A ⁺ : A bentonite precipitate was formed, and it was completely separated from the rubber content of the latex.
A: A precipitate of bentonite was generated, and the rubber component of latex was generally well separated.
A ⁻ : Although bentonite precipitates were produced, there was a part that could not be separated from the latex rubber and the like.
B: No bentonite precipitate was produced.

  The results are shown in Table 1.

As is clear from Table 1, in Examples 1 to 4 in which bentonite was added to natural rubber latex and stirred, separation of the rubber content of the latex and bentonite adsorbed with protein could be generally achieved. Further, by using the deproteinized natural rubber latex obtained in Examples 1 to 4, it was possible to obtain an immersion rubber product with a small amount of allergen.
That is, deproteinized natural rubber latex and immersion rubber product with allergenicity sufficiently reduced could be obtained by reducing the extremely simple and low-cost treatment of adding bentonite and stirring.

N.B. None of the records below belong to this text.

(** * Event lifecycle, registration, ordering and attendance engine

    A shallow embedding of the Express/Mongoose backend
    ([backend/routes/event.js], [backend/routes/admin.js] and the Mongoose
    schemas of [backend/models]) together with the properties of the
    specification that are settled against it.

    Modelling conventions.
    - A Mongo collection is a [list] of documents in insertion order.
      [Model.findOne(filter)] is stdpp's [list_find]: it yields the position
      and the value of the first matching document; [doc.save()] writes the
      document back at that position with list insert.
    - A JavaScript [Date] is the integer of its [valueOf()] (milliseconds since
      the epoch), a Mongoose [Number] is an integer, an [ObjectId] is an
      integer compared by equality only.
    - [new Date()], [Date.now()] and [Math.random()] are inputs of the
      handlers ([now], [rnd]): every handler is a function from the store and
      the request to the new store and the HTTP response.
    - [authMiddleware] and [roleMiddleware] are not part of the modelled
      files; the handlers start after them, with [req.user.id] given.
    - [sendTicketEmail] and [postEventToDiscord] are fire-and-forget and touch
      no collection; only the dereferences made to build their arguments are
      modelled (a [null] participant raises a [TypeError], caught as a 500). *)

From stdpp Require Import base strings list pretty.
From Stdlib Require Import ZArith Lia.

Local Open Scope Z_scope.

(** ** Data model (backend/models) *)

Definition ObjectId := Z.
Definition Date := Z.

(** [statusOverride] enum of [eventSchema]. *)
Inductive Status := Draft | Published | Ongoing | Completed | Closed.

(** [type] enum of [eventSchema]: "normal", "merchandise". *)
Inductive EventType := normal | merchandise.

(** [eligibility] enum of [eventSchema]: "iiit", "non-iiit", "all". *)
Inductive Eligibility := elig_iiit | elig_non_iiit | elig_all.

(** [participantType] enum of [userSchema]: "iiit", "non-iiit". *)
Inductive ParticipantType := iiit | non_iiit.

(** [role] enum of [userSchema]. *)
Inductive Role := role_participant | role_organizer | role_admin.

(** [paymentStatus] enum of [registrationSchema]:
    "Not Applicable", "Pending", "Approved", "Rejected". *)
Inductive PaymentStatus := NotApplicable | Pending | Approved | Rejected.

(** [fieldType] enum of [formFieldSchema]. *)
Inductive FieldType := ft_text | ft_dropdown | ft_checkbox | ft_file.

Global Instance Status_eq_dec : EqDecision Status.
Proof. solve_decision. Defined.
Global Instance EventType_eq_dec : EqDecision EventType.
Proof. solve_decision. Defined.
Global Instance Eligibility_eq_dec : EqDecision Eligibility.
Proof. solve_decision. Defined.
Global Instance ParticipantType_eq_dec : EqDecision ParticipantType.
Proof. solve_decision. Defined.
Global Instance Role_eq_dec : EqDecision Role.
Proof. solve_decision. Defined.
Global Instance PaymentStatus_eq_dec : EqDecision PaymentStatus.
Proof. solve_decision. Defined.

(** [formFieldSchema]. *)
Module FormField.
Record t := mk {
  label : string;
  fieldType : FieldType;
  isRequired : bool;
  options : list string
}.
End FormField.

(** [merchandiseVariantSchema]; [stock] and [price] carry [min: 0]. *)
Module Variant.
Record t := mk {
  _id : ObjectId;
  size : string;
  color : string;
  stock : Z;
  price : Z
}.

Definition set_stock (n : Z) (v : t) : t :=
  mk (_id v) (size v) (color v) n (price v).
End Variant.

(** [eventSchema]. [registrationLimit] has no default and may be absent. *)
Module Event.
Record t := mk {
  _id : ObjectId;
  name : string;
  description : string;
  type : EventType;
  organizerId : ObjectId;
  eligibility : Eligibility;
  tags : list string;
  registrationDeadline : Date;
  startDate : Date;
  endDate : Date;
  registrationLimit : option Z;
  statusOverride : Status;
  registrationFee : Z;
  customForm : list FormField.t;
  isFormLocked : bool;
  merchandiseVariants : list Variant.t;
  purchaseLimitPerUser : Z;
  requiresPaymentApproval : bool
}.
(** * Pairwise Euclidean distances with NumPy loops and broadcasting

    A shallow embedding of the functions of the notebook
    [2dv516-python-2-part-1-broadcasting.ipynb]: the element-wise products
    [mult_vect] / [mult_loop] and the four distance-matrix implementations
    [loop1], [loop2], [broadcast1], [broadcast2] together with [eucl_dist].

    - NumPy arrays are nested lists: a 1-D array is a [list F], a 2-D array a
      list of rows, a 3-D array a list of 2-D arrays.
    - Python exceptions are values of an error monad ([IndexError] for an
      index out of range, [ValueError] for shapes that do not broadcast or
      do not reshape).
    - The scalar arithmetic of the element type is an interface ([NumPy F]);
      it is instantiated with IEEE-754 binary64 numbers (NumPy's [float64],
      the element type of every array the notebook builds).  The power
      [** 2] is two operations: on an array NumPy squares each element, on
      a single number (as in [eucl_dist]) it calls the C library's [pow].
    - The real numbers are a second instance: exact arithmetic, which the
      code does not compute in, is the reference that [float64] results are
      compared with. *)

From Stdlib Require Import ZArith Reals Lra Lia Floats.
From stdpp Require Import list.

(** ** Exceptions *)

Inductive exn : Type :=
  | IndexError
  | ValueError.

Inductive result (A : Type) : Type :=
  | Ok (a : A)
  | Raise (e : exn).
Arguments Ok {A} a.
Arguments Raise {A} e.

Definition bind {A B} (m : result A) (k : A -> result B) : result B :=
  match m with
  | Ok a => k a
  | Raise e => Raise e
  end.

Notation "x <- m ;; k" := (bind m (fun x => k))
  (at level 100, m at next level, right associativity).

Definition raises {A} (m : result A) : Prop := exists e, m = Raise e.

(** ** The element type and the NumPy primitives the notebook calls *)

Class NumPy (F : Type) : Type := {
  zero : F;
  sub : F -> F -> F;          (* [a - b] *)
  mul : F -> F -> F;          (* [a * b] *)
  pow2 : F -> F;              (* [a ** 2], element by element of an array *)
  pow2_scalar : F -> F;       (* [a ** 2] of a single number *)
  np_sum : list F -> F;       (* [np.sum] of a 1-D array *)
  np_sqrt : F -> F;           (* [np.sqrt] of a scalar *)
  uninit : nat -> F           (* what [np.empty] leaves in a fresh cell *)
}.

Section Arrays.
Context {F : Type} `{NumPy F}.

(** [np.empty(n)] and [np.empty((n, m))]: fresh arrays of unspecified
    content. *)
Definition np_empty1 (n : nat) : list F := map uninit (seq 0 n).
Definition np_empty2 (n m : nat) : list (list F) :=
  map (fun i => map (fun j => uninit (i * m + j)) (seq 0 m)) (seq 0 n).

(** [X.shape] of a 2-D array.  An array without rows is the empty list: its
    number of columns is not represented and reads as 0. *)
Definition shape (X : list (list F)) : nat * nat :=
  (length X, match X with [] => 0 | r :: _ => length r end).

(** [a[i]] and [a[i] = v], for [i] coming from a [range]. *)
Definition getitem {A} (a : list A) (i : nat) : result A :=
  match a !! i with
  | Some x => Ok x
  | None => Raise IndexError
  end.

Definition setitem {A} (a : list A) (i : nat) (v : A) : result (list A) :=
  if decide (i < length a) then Ok (<[i := v]> a) else Raise IndexError.

(** [Z[i, j] = v]. *)
Definition setitem2 (Z : list (list F)) (i j : nat) (v : F)
  : result (list (list F)) :=
  row <- getitem Z i ;;
  row' <- setitem row j v ;;
  setitem Z i row'.

(** [Z[i] = r] for a 1-D array [r]: [r] is broadcast to the row's shape. *)
Definition setrow (Z : list (list F)) (i : nat) (r : list F)
  : result (list (list F)) :=
  row <- getitem Z i ;;
  if decide (length r = length row) then setitem Z i r
  else match r with
       | [v] => setitem Z i (replicate (length row) v)
       | _ => Raise ValueError
       end.

(** [for i in idx: s = body i s]. *)
Fixpoint for_in {S} (idx : list nat) (body : nat -> S -> result S) (s : S)
  : result S :=
  match idx with
  | [] => Ok s
  | i :: idx' => s' <- body i s ;; for_in idx' body s'
  end.

Definition range (n : nat) : list nat := seq 0 n.

Fixpoint mapM {A B} (f : A -> result B) (l : list A) : result (list B) :=
  match l with
  | [] => Ok []
  | x :: l' => y <- f x ;; ys <- mapM f l' ;; Ok (y :: ys)
  end.

Fixpoint zipM {A B C} (f : A -> B -> result C) (xs : list A) (ys : list B)
  : result (list C) :=
  match xs, ys with
  | x :: xs', y :: ys' => z <- f x y ;; zs <- zipM f xs' ys' ;; Ok (z :: zs)
  | _, _ => Ok []
  end.

(** One axis of NumPy's broadcasting rule: the two lengths are equal, or
    one of them is 1 and that operand is repeated; anything else is a
    [ValueError]. *)
Definition broadcast {A B C} (f : A -> B -> result C)
    (xs : list A) (ys : list B) : result (list C) :=
  if decide (length xs = length ys) then zipM f xs ys
  else match xs, ys with
       | [x], _ => mapM (f x) ys
       | _, [y] => mapM (fun x => f x y) xs
       | _, _ => Raise ValueError
       end.

(** [a - b] for arrays of 1, 2 and 3 dimensions. *)
Definition sub1 : list F -> list F -> result (list F) :=
  broadcast (fun a b => Ok (sub a b)).
Definition sub2 : list (list F) -> list (list F) -> result (list (list F)) :=
  broadcast sub1.
Definition sub3 : list (list (list F)) -> list (list (list F))
    -> result (list (list (list F))) :=
  broadcast sub2.

(** [a * b] for 1-D arrays. *)
Definition mul1 : list F -> list F -> result (list F) :=
  broadcast (fun a b => Ok (mul a b)).

(** [X.reshape(a, b, c)] of a 2-D array: the cells in row-major order are
    regrouped; the number of cells must not change. *)
Definition reshape3 (X : list (list F)) (a b c : nat)
  : result (list (list (list F))) :=
  let flat := concat X in
  if decide (length flat = a * b * c)
  then Ok (map (reshape (replicate b c)) (reshape (replicate a (b * c)) flat))
  else Raise ValueError.

(** ** The notebook's functions *)

(** First benchmark cell. *)
Definition mult_vect (x y : list F) : result (list F) := mul1 x y.

Definition mult_loop (x y : list F) : result (list F) :=
  let z := np_empty1 (length x) in
  for_in (range (length x))
    (fun i z => xi <- getitem x i ;; yi <- getitem y i ;;
                setitem z i (mul xi yi))
    z.

(** The euclidean distance between two vectors, non-optimized. *)
Definition eucl_dist (x y : list F) : result F :=
  let z := np_empty1 (length x) in
  z <- for_in (range (length x))
         (fun i z => xi <- getitem x i ;; yi <- getitem y i ;;
                     setitem z i (pow2_scalar (sub xi yi)))
         z ;;
  Ok (np_sqrt (np_sum z)).

Definition loop1 (X : list (list F)) : result (list (list F)) :=
  let n := fst (shape X) in
  let Z := np_empty2 n n in
  for_in (range n)
    (fun i Z =>
       for_in (range n)
         (fun j Z => xi <- getitem X i ;; xj <- getitem X j ;;
                     v <- eucl_dist xi xj ;;
                     setitem2 Z i j v)
         Z)
    Z.

Definition loop2 (X : list (list F)) : result (list (list F)) :=
  let n := fst (shape X) in
  let Z := np_empty2 n n in
  for_in (range n)
    (fun i Z =>
       for_in (range n)
         (fun j Z => xi <- getitem X i ;; xj <- getitem X j ;;
                     d <- sub1 xi xj ;;
                     setitem2 Z i j (np_sqrt (np_sum (map pow2 d))))
         Z)
    Z.

(** [X[i] - X]: the row, of shape [(d,)], is seen as an array of shape
    [(1, d)] and repeated along the first axis. *)
Definition broadcast1 (X : list (list F)) : result (list (list F)) :=
  let n := fst (shape X) in
  let Z := np_empty2 n n in
  for_in (range n)
    (fun i Z => xi <- getitem X i ;;
                D <- sub2 [xi] X ;;
                setrow Z i (map np_sqrt (map np_sum (map (map pow2) D))))
    Z.

Definition broadcast2 (X : list (list F)) : result (list (list F)) :=
  let '(m, n) := shape X in
  A <- reshape3 X m 1 n ;;
  B <- reshape3 X 1 m n ;;
  D <- sub3 A B ;;
  Ok (map (map np_sqrt) (map (map np_sum) (map (map (map pow2)) D))).

(** ** Well-formed inputs and the entries of a matrix *)

(** A 2-D array of shape [(n, d)]. *)
Definition rect (n d : nat) (X : list (list F)) : Prop :=
  length X = n /\ Forall (fun r => length r = d) X.

(** [M[i][j]], when both indices are in range. *)
Definition entry (M : list (list F)) (i j : nat) : option F :=
  match M !! i with
  | Some r => r !! j
  | None => None
  end.

End Arrays.

(** The second benchmark cell defines [mult_vect] and [mult_loop] again, for
    a matrix [X] of shape (n, m) and a vector [y] of shape (m,), and adds
    [mult_loop_vect]. *)
Module Rowwise.
Section Rowwise.
Context {F : Type} `{NumPy F}.

(** [X[i, j]]. *)
Definition getitem2 (X : list (list F)) (i j : nat) : result F :=
  row <- getitem X i ;; getitem row j.

(** [a * b] for 2-D arrays. *)
Definition mul2 : list (list F) -> list (list F) -> result (list (list F)) :=
  broadcast mul1.

(** [X * y]: the vector, of shape (m,), is seen as an array of shape (1, m). *)
Definition mult_vect (X : list (list F)) (y : list F)
  : result (list (list F)) :=
  mul2 X [y].

Definition mult_loop_vect (X : list (list F)) (y : list F)
  : result (list (list F)) :=
  let '(n, m) := shape X in
  let Z := np_empty2 n m in
  for_in (range n)
    (fun i Z => xi <- getitem X i ;; r <- mul1 xi y ;; setrow Z i r)
    Z.

Definition mult_loop (X : list (list F)) (y : list F)
  : result (list (list F)) :=
  let '(n, m) := shape X in
  let Z := np_empty2 n m in
  for_in (range n)
    (fun i Z =>
       for_in (range m)
         (fun j Z => xij <- getitem2 X i j ;; yj <- getitem y j ;;
                     setitem2 Z i j (mul xij yj))
         Z)
    Z.

End Rowwise.
End Rowwise.

(** ** The two element types *)

(** Sequential summation, [((0 + a0) + a1) + ...]; NumPy adds up fewer than
    eight numbers in this order. *)
Definition sum_seq (l : list float) : float := fold_left PrimFloat.add l 0%float.

(** NumPy's [float64]: IEEE-754 binary64 with round-to-nearest-even.  On an
    array [a ** 2] is the correctly rounded square [a * a].  On a single
    number it is the C library's [pow(a, 2)], which is not part of the
    repository: it is the parameter [spow].  The reduction order of [np.sum]
    and the content of fresh arrays are left open too. *)
Definition float64_with (spow : float -> float) (sum : list float -> float)
    (junk : nat -> float) : NumPy float :=
  {| zero := 0%float;
     sub := PrimFloat.sub;
     mul := PrimFloat.mul;
     pow2 := fun a => PrimFloat.mul a a;
     pow2_scalar := spow;
     np_sum := sum;
     np_sqrt := PrimFloat.sqrt;
     uninit := junk |}.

  On the other hand, in Comparative Example 1 in which colloidal silica was used instead of bentonite, deproteinized natural rubber latex and immersion rubber product with sufficiently reduced allergenicity could be obtained, but the removal of colloidal silica from the latex was It was extremely difficult to cause a problem that a large amount of colloidal silica was mixed in the immersed rubber product, and a problem that the cost required for preparing the deproteinized natural rubber latex was increased by using colloidal silica.

Claims (5)

  A deproteinized natural rubber latex containing a rubber component obtained by separating and removing the bentonite from a natural rubber latex stirred in the presence of bentonite.   A method for producing a deproteinized natural rubber latex, wherein bentonite is added to natural rubber latex and stirred, and then the bentonite is separated and removed.   Claims that the bentonite is easily precipitated in natural rubber latex, and the natural rubber latex formed by adding and stirring the bentonite is allowed to stand to precipitate and separate the bentonite from the latex. Item 3. A method for producing a deproteinized natural rubber latex according to Item 2.   The method for producing a deproteinized natural rubber latex according to claim 2, wherein the bentonite is separated and removed from the latex by subjecting the natural rubber latex to which the bentonite is added and stirred to a centrifugal separation treatment.   An immersion rubber product using the deproteinized natural rubber latex according to claim 1.